PROBLEM TO WORK ON:
Every line below between the one holding "gw_ret (match shown" and the one holding "modify (set_dns (dns_upstream", inclusive, should be copied exactly, and no other line.

══════════

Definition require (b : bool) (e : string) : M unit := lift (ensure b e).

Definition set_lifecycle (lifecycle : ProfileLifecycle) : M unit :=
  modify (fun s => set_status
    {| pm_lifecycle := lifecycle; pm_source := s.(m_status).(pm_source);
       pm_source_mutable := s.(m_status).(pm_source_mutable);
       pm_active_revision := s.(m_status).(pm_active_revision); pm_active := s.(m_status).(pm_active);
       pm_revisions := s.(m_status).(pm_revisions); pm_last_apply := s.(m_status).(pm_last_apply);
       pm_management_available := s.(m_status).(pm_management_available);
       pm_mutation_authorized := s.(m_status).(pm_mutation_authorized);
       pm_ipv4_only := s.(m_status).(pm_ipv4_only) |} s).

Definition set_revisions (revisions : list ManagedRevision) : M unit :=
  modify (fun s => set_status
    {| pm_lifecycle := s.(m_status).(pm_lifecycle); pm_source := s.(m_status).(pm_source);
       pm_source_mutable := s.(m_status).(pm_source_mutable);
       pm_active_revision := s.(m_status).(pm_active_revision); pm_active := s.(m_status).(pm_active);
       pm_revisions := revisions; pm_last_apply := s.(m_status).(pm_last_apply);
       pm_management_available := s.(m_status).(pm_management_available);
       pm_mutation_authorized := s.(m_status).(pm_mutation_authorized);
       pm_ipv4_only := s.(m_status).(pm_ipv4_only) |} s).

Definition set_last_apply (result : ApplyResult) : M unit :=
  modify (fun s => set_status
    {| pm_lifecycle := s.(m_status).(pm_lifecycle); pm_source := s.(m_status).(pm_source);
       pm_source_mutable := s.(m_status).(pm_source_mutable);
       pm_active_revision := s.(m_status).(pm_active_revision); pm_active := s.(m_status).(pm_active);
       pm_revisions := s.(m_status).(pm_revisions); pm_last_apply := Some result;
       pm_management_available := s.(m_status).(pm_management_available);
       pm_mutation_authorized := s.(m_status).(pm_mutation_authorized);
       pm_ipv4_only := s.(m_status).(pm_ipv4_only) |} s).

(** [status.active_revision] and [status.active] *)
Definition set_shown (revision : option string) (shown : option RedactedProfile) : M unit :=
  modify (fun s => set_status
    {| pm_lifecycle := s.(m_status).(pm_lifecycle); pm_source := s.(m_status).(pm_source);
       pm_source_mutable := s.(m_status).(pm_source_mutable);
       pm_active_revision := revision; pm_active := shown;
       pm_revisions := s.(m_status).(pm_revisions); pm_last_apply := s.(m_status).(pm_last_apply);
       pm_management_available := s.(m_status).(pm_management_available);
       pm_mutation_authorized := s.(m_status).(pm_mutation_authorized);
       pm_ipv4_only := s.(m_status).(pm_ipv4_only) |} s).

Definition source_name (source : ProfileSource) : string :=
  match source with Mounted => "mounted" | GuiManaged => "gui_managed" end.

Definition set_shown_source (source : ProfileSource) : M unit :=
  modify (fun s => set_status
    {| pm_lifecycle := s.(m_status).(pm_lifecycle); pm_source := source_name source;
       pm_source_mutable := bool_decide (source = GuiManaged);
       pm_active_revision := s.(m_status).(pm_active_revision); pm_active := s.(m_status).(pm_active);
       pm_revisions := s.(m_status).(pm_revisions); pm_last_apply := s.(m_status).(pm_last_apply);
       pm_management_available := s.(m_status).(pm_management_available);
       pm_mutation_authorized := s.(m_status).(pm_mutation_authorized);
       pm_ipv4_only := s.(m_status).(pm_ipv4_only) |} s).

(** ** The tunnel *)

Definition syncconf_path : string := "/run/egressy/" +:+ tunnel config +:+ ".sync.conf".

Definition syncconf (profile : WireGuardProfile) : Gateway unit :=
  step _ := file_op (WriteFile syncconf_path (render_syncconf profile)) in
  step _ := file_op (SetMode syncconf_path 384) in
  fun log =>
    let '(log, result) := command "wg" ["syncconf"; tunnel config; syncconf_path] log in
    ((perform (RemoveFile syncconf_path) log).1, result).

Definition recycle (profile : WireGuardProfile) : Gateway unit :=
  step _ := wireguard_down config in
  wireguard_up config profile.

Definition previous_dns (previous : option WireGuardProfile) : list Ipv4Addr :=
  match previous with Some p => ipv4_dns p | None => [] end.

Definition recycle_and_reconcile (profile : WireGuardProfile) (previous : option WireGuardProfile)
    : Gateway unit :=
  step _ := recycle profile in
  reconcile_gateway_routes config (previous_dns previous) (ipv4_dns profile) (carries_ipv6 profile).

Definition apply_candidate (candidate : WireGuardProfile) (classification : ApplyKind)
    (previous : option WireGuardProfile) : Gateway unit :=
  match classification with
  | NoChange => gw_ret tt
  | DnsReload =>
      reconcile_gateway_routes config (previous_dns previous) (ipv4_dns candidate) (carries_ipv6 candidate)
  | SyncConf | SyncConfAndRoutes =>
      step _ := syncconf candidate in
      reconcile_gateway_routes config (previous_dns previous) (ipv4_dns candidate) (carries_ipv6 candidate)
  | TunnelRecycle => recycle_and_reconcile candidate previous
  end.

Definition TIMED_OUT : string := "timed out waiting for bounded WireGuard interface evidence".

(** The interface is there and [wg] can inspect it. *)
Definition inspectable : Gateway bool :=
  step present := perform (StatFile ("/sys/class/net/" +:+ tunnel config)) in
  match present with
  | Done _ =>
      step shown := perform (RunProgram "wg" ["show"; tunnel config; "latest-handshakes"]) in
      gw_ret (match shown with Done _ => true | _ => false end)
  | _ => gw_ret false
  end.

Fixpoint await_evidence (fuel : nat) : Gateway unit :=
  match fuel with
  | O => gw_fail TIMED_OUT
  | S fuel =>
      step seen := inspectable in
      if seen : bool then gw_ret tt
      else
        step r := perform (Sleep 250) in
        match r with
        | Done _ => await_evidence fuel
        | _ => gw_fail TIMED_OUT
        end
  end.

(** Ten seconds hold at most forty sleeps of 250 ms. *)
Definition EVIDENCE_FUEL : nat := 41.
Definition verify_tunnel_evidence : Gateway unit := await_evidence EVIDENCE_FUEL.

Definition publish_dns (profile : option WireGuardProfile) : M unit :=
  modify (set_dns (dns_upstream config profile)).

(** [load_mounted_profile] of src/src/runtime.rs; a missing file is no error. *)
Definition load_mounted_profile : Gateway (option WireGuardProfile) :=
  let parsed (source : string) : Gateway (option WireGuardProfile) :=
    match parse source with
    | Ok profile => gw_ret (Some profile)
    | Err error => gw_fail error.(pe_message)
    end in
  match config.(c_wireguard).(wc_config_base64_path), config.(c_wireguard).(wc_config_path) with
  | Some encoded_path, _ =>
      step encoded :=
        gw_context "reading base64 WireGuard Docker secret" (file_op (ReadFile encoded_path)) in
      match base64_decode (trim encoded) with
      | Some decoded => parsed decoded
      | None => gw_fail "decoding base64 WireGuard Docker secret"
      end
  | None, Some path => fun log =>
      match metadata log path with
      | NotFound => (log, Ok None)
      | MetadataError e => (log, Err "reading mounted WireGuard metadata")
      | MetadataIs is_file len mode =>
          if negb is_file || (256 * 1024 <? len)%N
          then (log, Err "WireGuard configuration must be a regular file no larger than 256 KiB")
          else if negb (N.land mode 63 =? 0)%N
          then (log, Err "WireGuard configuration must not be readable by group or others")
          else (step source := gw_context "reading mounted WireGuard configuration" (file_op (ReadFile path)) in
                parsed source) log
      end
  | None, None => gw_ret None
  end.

══════════

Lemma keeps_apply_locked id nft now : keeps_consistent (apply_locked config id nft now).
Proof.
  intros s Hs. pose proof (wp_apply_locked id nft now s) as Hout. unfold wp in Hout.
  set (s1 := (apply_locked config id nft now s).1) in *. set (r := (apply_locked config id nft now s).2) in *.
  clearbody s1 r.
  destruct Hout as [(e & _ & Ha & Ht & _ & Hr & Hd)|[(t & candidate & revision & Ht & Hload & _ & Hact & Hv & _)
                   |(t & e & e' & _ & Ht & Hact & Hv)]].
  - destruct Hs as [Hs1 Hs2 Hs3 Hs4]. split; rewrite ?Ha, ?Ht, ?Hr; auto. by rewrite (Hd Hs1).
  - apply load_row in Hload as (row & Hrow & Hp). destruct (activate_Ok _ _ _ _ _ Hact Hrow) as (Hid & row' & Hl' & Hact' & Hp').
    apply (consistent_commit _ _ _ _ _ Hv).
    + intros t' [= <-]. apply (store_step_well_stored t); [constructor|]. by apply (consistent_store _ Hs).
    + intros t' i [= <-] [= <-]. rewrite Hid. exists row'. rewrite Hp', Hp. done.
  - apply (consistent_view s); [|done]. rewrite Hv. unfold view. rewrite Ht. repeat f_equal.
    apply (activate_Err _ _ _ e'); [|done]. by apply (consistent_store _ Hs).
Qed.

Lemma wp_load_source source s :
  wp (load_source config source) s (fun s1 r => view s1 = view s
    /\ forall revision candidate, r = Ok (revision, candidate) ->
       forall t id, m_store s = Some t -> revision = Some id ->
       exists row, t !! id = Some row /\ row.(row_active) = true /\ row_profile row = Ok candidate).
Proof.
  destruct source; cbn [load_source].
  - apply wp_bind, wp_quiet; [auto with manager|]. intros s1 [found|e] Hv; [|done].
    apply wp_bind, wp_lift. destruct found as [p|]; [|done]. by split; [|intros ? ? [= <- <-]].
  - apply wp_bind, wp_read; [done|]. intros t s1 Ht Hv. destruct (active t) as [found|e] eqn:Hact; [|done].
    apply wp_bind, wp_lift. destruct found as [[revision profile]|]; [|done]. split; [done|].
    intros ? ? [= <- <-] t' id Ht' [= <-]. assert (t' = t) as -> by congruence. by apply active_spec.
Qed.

══════════

RESULT OF THIS EXERCISE:
      gw_ret (match shown with Done _ => true | _ => false end)
  | _ => gw_ret false
  end.

Fixpoint await_evidence (fuel : nat) : Gateway unit :=
  match fuel with
  | O => gw_fail TIMED_OUT
  | S fuel =>
      step seen := inspectable in
      if seen : bool then gw_ret tt
      else
        step r := perform (Sleep 250) in
        match r with
        | Done _ => await_evidence fuel
        | _ => gw_fail TIMED_OUT
        end
  end.

(** Ten seconds hold at most forty sleeps of 250 ms. *)
Definition EVIDENCE_FUEL : nat := 41.
Definition verify_tunnel_evidence : Gateway unit := await_evidence EVIDENCE_FUEL.

Definition publish_dns (profile : option WireGuardProfile) : M unit :=
  modify (set_dns (dns_upstream config profile)).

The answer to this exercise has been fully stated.